It is not a secret that chefs have experienced a steep rise to celebrity status with their ability to reach millions of people through multimedia channels. By creating new dishes and combining new flavors, these chefs offer their craft as art, each infused with their own personality, to deliver unique eating experiences that adapt and evolve with ever-changing trends and tastes.
Instructional designers have experienced the rise of the Internet, mobile devices and an ever increasing array of software tools and platforms giving them the ability to reach more learners in different ways than ever before. There appears to be a parallel between the creative work of the chef and the creative work of the instructional designer when developing either elearning, virtual classroom, instructor-led training or any blended training and development program.

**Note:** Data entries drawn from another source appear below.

(** C3 (amended).  A count event taken through a callback created while
    detection was disabled stores nothing: series, flag and session stay
    as they are.  Turning detection off keeps the series and the session;
    turning it on empties the series and names a new session after the
    clock; the session identifier changes only then; a series that has
    samples becomes empty only then or on a tab change, which empties it,
    turns detection off and keeps the session identifier.  And after
    turning detection on at [t0], any count events, turning it off, any
    further count events and turning it on again at another clock reading
    [t2], the series is empty under a session identifier other than the
    one of [t0]. *)
Theorem series_frozen_while_off_cleared_by_session_or_tab :
  (forall st now cnt,
     let st' := step st (CountChange false now cnt) in
     peopleCountHistory st' = peopleCountHistory st /\
     isPeopleDetectionEnabled st' = isPeopleDetectionEnabled st /\
     detectionSessionId st' = detectionSessionId st) /\
  (forall st now, isPeopleDetectionEnabled st = true ->
     let st' := step st (ToggleDetection now) in
     isPeopleDetectionEnabled st' = false /\
     peopleCountHistory st' = peopleCountHistory st /\
     detectionSessionId st' = detectionSessionId st) /\
  (forall st now, isPeopleDetectionEnabled st = false ->
     let st' := step st (ToggleDetection now) in
     isPeopleDetectionEnabled st' = true /\
     peopleCountHistory st' = [] /\
     detectionSessionId st' = sessionName now) /\
  (forall st ev, detectionSessionId (step st ev) <> detectionSessionId st ->
     exists now, ev = ToggleDetection now /\ isPeopleDetectionEnabled st = false) /\
  (forall st ev, peopleCountHistory st <> [] -> peopleCountHistory (step st ev) = [] ->
     (exists now, ev = ToggleDetection now /\ isPeopleDetectionEnabled st = false) \/
     (exists id, ev = TabChange id)) /\
  (forall st id,
     let st' := step st (TabChange id) in
     isPeopleDetectionEnabled st' = false /\
     peopleCountHistory st' = [] /\
     detectionSessionId st' = detectionSessionId st) /\
  (forall st t0 samples t1 later t2,
     isPeopleDetectionEnabled st = false -> t0 <> t2 ->
     let during := run (ToggleDetection t0 :: countEvents samples) st in
     let off := run (ToggleDetection t1 :: countEvents later) during in
     let st' := step off (ToggleDetection t2) in
     detectionSessionId during = sessionName t0 /\
     isPeopleDetectionEnabled off = false /\
     detectionSessionId off = sessionName t0 /\
     isPeopleDetectionEnabled st' = true /\
     peopleCountHistory st' = [] /\
     detectionSessionId st' = sessionName t2 /\
     detectionSessionId st' <> detectionSessionId during).
Proof.
  repeat apply conj.
  - intros st now cnt. done.
  - intros st now Hon. simpl. by rewrite Hon.
  - intros st now Hoff. simpl. by rewrite Hoff.
  - intros st [captured now cnt|now|id] Hne; simpl in Hne; [done| |done].
    exists now. split; [done|].
    destruct (isPeopleDetectionEnabled st); [done|done].
  - intros st [captured now cnt|now|id] Hne Hempty; simpl in Hempty.
    + destruct captured; [|done].
      pose proof (updateHistory_last now cnt (peopleCountHistory st)) as Hl.
      rewrite Hempty in Hl. discriminate.
    + left. exists now. split; [done|].
      destruct (isPeopleDetectionEnabled st); [done|done].
    + right. by exists id.
  - intros st id. done.
  - intros st t0 samples t1 later t2 Hoff Hne during off st'.
    assert (Hd : isPeopleDetectionEnabled during = true /\
                 detectionSessionId during = sessionName t0).
    { unfold during. change (ToggleDetection t0 :: countEvents samples)
        with ([ToggleDetection t0] ++ countEvents samples).
      rewrite run_app.
      destruct (countEvents_keep samples (run [ToggleDetection t0] st)) as [-> ->].
      simpl. by rewrite Hoff. }
    destruct Hd as [Hon Hid].
    assert (Ho : isPeopleDetectionEnabled off = false /\
                 detectionSessionId off = sessionName t0).
    { unfold off. change (ToggleDetection t1 :: countEvents later)
        with ([ToggleDetection t1] ++ countEvents later).
      rewrite run_app.
      destruct (countEvents_keep later (run [ToggleDetection t1] during)) as [-> ->].
      simpl. by rewrite Hon. }
    destruct Ho as [Hoff' Hid']. unfold st'. simpl. rewrite Hoff'. simpl.
    rewrite Hid. repeat split; [done..|]. intros Heq.
    apply sessionName_inj in Heq. congruence.
Qed.

(** Scenario D: ten samples are accumulated, detection is turned off and
    on again. *)
Lemma series_frozen_while_off_cleared_by_session_or_tab_witness :
  let samples := [(true, 1000, 1); (true, 2000, 2); (true, 3000, 2);
                  (true, 4000, 3); (true, 5000, 1); (true, 6000, 0);
                  (true, 7000, 2); (true, 8000, 4); (true, 9000, 4);
                  (true, 10000, 3)] in
  let during := run (ToggleDetection 500 :: countEvents samples) initialState in
  let off := run (ToggleDetection 10500 :: countEvents []) during in
  let st' := step off (ToggleDetection 11000) in
  length (peopleCountHistory during) = 10%nat /\
  peopleCountHistory off = peopleCountHistory during /\
  peopleCountHistory st' = [] /\
  detectionSessionId st' = "session_11000" /\
  detectionSessionId st' <> detectionSessionId during.
Proof.
  intros samples during off st'.
  destruct series_frozen_while_off_cleared_by_session_or_tab
    as (_ & _ & _ & _ & _ & _ & HD).
  destruct (HD initialState 500 samples 10500 [] 11000) as (_ & _ & _ & _ & Hh & Hid & Hne).
  - reflexivity.
  - lia.
  - split; [reflexivity|]. split; [reflexivity|].
    split; [exact Hh|]. split; [exact Hid|exact Hne].
Defined.

End AppSpec.

(** ** People detection *)

Module PeopleDetectionSpec.
Import PeopleDetection.

Lemma isPerson_spec d :
  isPerson d = true <-> class d = "person" /\ (1 # 2 < score d)%Q.
Proof.
  unfold isPerson. rewrite andb_true_iff, bool_decide_eq_true, negb_true_iff.
  split; intros [Hc Hs]; (split; [done|]).
  - apply Qnot_le_lt. intros Hle. apply Qle_bool_iff in Hle. congruence.
  - destruct (Qle_bool (score d) (1 # 2)) eqn:E; [|done].
    apply Qle_bool_iff in E. by apply Qle_not_lt in E.
Qed.

Lemma filter_drop_rejected (before after : list Detection) d :
  isPerson d = false ->
  List.filter isPerson (before ++ d :: after) = List.filter isPerson (before ++ after).
Proof.
  intros Hd. rewrite !List.filter_app. simpl. by rewrite Hd.
Qed.

(** C8.  What a tick keeps of the model's predictions is their filter by
    [isPerson]: a prediction is kept exactly when it is one of them, of
    class person and of score above 1/2; so one of another class, or of
    score at most 1/2, is not kept.  The count reported is the number
    kept, the canvas is what [drawDetections] makes of the kept ones
    (each painted by its own three calls when the overlay shows, nothing
    painted otherwise), and a prediction that fails the test changes
    nothing of the tick: state, log and canvas are as if it had not been
    predicted. *)
Theorem rejected_predictions_not_drawn_not_counted video predictions l :
  let l' := postProcess video predictions l in
  detections l' = List.filter isPerson predictions /\
  (forall d, In d (detections l') <->
     In d predictions /\ class d = "person" /\ (1 # 2 < score d)%Q) /\
  (forall d, class d <> "person" \/ (score d <= 1 # 2)%Q -> ~ In d (detections l')) /\
  log l' = log l ++
    (if hasCountListener l then [CountReported (length (detections l'))] else []) /\
  canvasRef l' =
    drawDetections (showOverlay l) (Some video) (detections l') (canvasRef l) /\
  (forall canvas canvas', canvasRef l = Some canvas -> context2d canvas = true ->
     canvasRef l' = Some canvas' ->
     exists scaleX scaleY,
       painted canvas' =
         if showOverlay l then flat_map (drawOne scaleX scaleY) (detections l') else []) /\
  (forall before d after, predictions = before ++ d :: after -> isPerson d = false ->
     l' = postProcess video (before ++ after) l).
Proof.
  intros l'. repeat apply conj; try done.
  - intros d. simpl. rewrite List.filter_In, isPerson_spec. tauto.
  - intros d Hbad Hin. simpl in Hin. apply List.filter_In in Hin as [_ Hp].
    apply isPerson_spec in Hp as [Hc Hs]. destruct Hbad as [Hbad|Hbad]; [done|].
    by apply Qle_not_lt in Hbad.
  - intros canvas canvas' Hc Hctx. unfold l'. simpl. rewrite Hc. simpl.
    rewrite Hctx. simpl. intros Hc'.
    exists (inject_Z (width canvas) / inject_Z (videoWidth video))%Q,
           (inject_Z (height canvas) / inject_Z (videoHeight video))%Q.
    destruct (showOverlay l); simpl in Hc'; injection Hc' as <-; done.
  - intros before d after -> Hd. unfold l', postProcess.
    by rewrite (filter_drop_rejected before after d Hd).
Qed.

Lemma rejected_predictions_not_drawn_not_counted_witness :
  let video := mkVideo 4 false false 12 640 480 in
  let canvas := mkCanvas 320 240 true [] in
  let person := mkDetection (10, 20, 100, 200)%Q "person" (9 # 10) in
  let faint := mkDetection (50, 60, 30, 40)%Q "person" (3 # 10) in
  let dog := mkDetection (0, 0, 10, 10)%Q "dog" (95 # 100) in
  let l := mkLoop true true 0 [] [] (Some canvas) [] in
  let l' := postProcess video [faint; person; dog] l in
  detections l' = [person] /\
  log l' = [CountReported 1] /\
  l' = postProcess video [person; dog] l.
Proof.
  intros video canvas person faint dog l l'.
  split; [reflexivity|]. split; [reflexivity|].
  destruct (rejected_predictions_not_drawn_not_counted video [faint; person; dog] l)
    as (_ & _ & _ & _ & _ & _ & Hdrop).
  apply (Hdrop [] faint [person; dog]); reflexivity.
Defined.

(** *** The overlay *)

Lemma drawDetections_visible video canvas dets :
  context2d canvas = true ->
  drawDetections true (Some video) dets (Some canvas) =
    Some (paint
            (flat_map
               (drawOne (inject_Z (width canvas) / inject_Z (videoWidth video))
                        (inject_Z (height canvas) / inject_Z (videoHeight video))) dets)
            (clearRect canvas)).
Proof. intros Hctx. unfold drawDetections. by rewrite Hctx. Qed.

Lemma overlayEffect_off enabled video canvas dets :
  context2d canvas = true ->
  overlayEffect enabled false (Some video) dets (Some canvas) = Some (clearRect canvas).
Proof.
  intros Hctx. unfold overlayEffect. rewrite Hctx.
  by rewrite orb_true_r.
Qed.

Lemma overlayEffect_on video canvas dets :
  context2d canvas = true ->
  overlayEffect true true (Some video) dets (Some (clearRect canvas)) =
    drawDetections true (Some video) dets (Some canvas).
Proof.
  intros Hctx. unfold overlayEffect, drawDetections.
  destruct dets as [|d dets]; simpl; rewrite Hctx; done.
Qed.

Lemma drawOne_shape scaleX scaleY d :
  exists x y w h cx cy (pct : Z),
    drawOne scaleX scaleY d =
      [StrokeRect x y w h; FillCircle cx cy 5;
       FillText ("Person " +:+ pretty pct +:+ "%") x (y - 5)%Q].
Proof.
  unfold drawOne. destruct (bbox d) as [[[x y] w] h]. by repeat eexists.
Qed.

Let’s start with success. The success of the chef is delivering a great (delicious) eating experience. The success of the instructional designer is delivering an effective learning experience. Defining an effective learning experience can merit an article on its own but let’s extrapolate a definition from the model of personal development of the Center for Creative Leadership which states that you must strike the right balance between: challenging, supporting, and evaluating individuals. This would mean that instructional designers must deliver recipes that strike the right balance between these three factors.
The chef uses the best ingredients and brings them together to create palate bliss. For the instructional designer, the ingredients are the principles of adult learning and the subject matter. The instructional designer has to use the principles of adult learning and the subject matter expertise to deliver a learning experience that will strike the right balance between challenging, supporting and evaluating the learner. When this balance is achieved, the instructional designer can generate the state of flow in the learners. Otherwise, individuals will be either bored if not challenged, worried if not supported, or lost if not evaluated. As an illustration, here is a graph from Mihaly Csikszentmihalyi that depicts the emotional state of the learner depending on the level of challenge versus skill level.
Every time an instructional designer delivers a learning experience that generates flow within the learners, they have created learning bliss, much like the celebrity chef creates palate bliss when the delicacies are consumed. So to all the instructional designers who every day strive to become celebrities: bon appétit!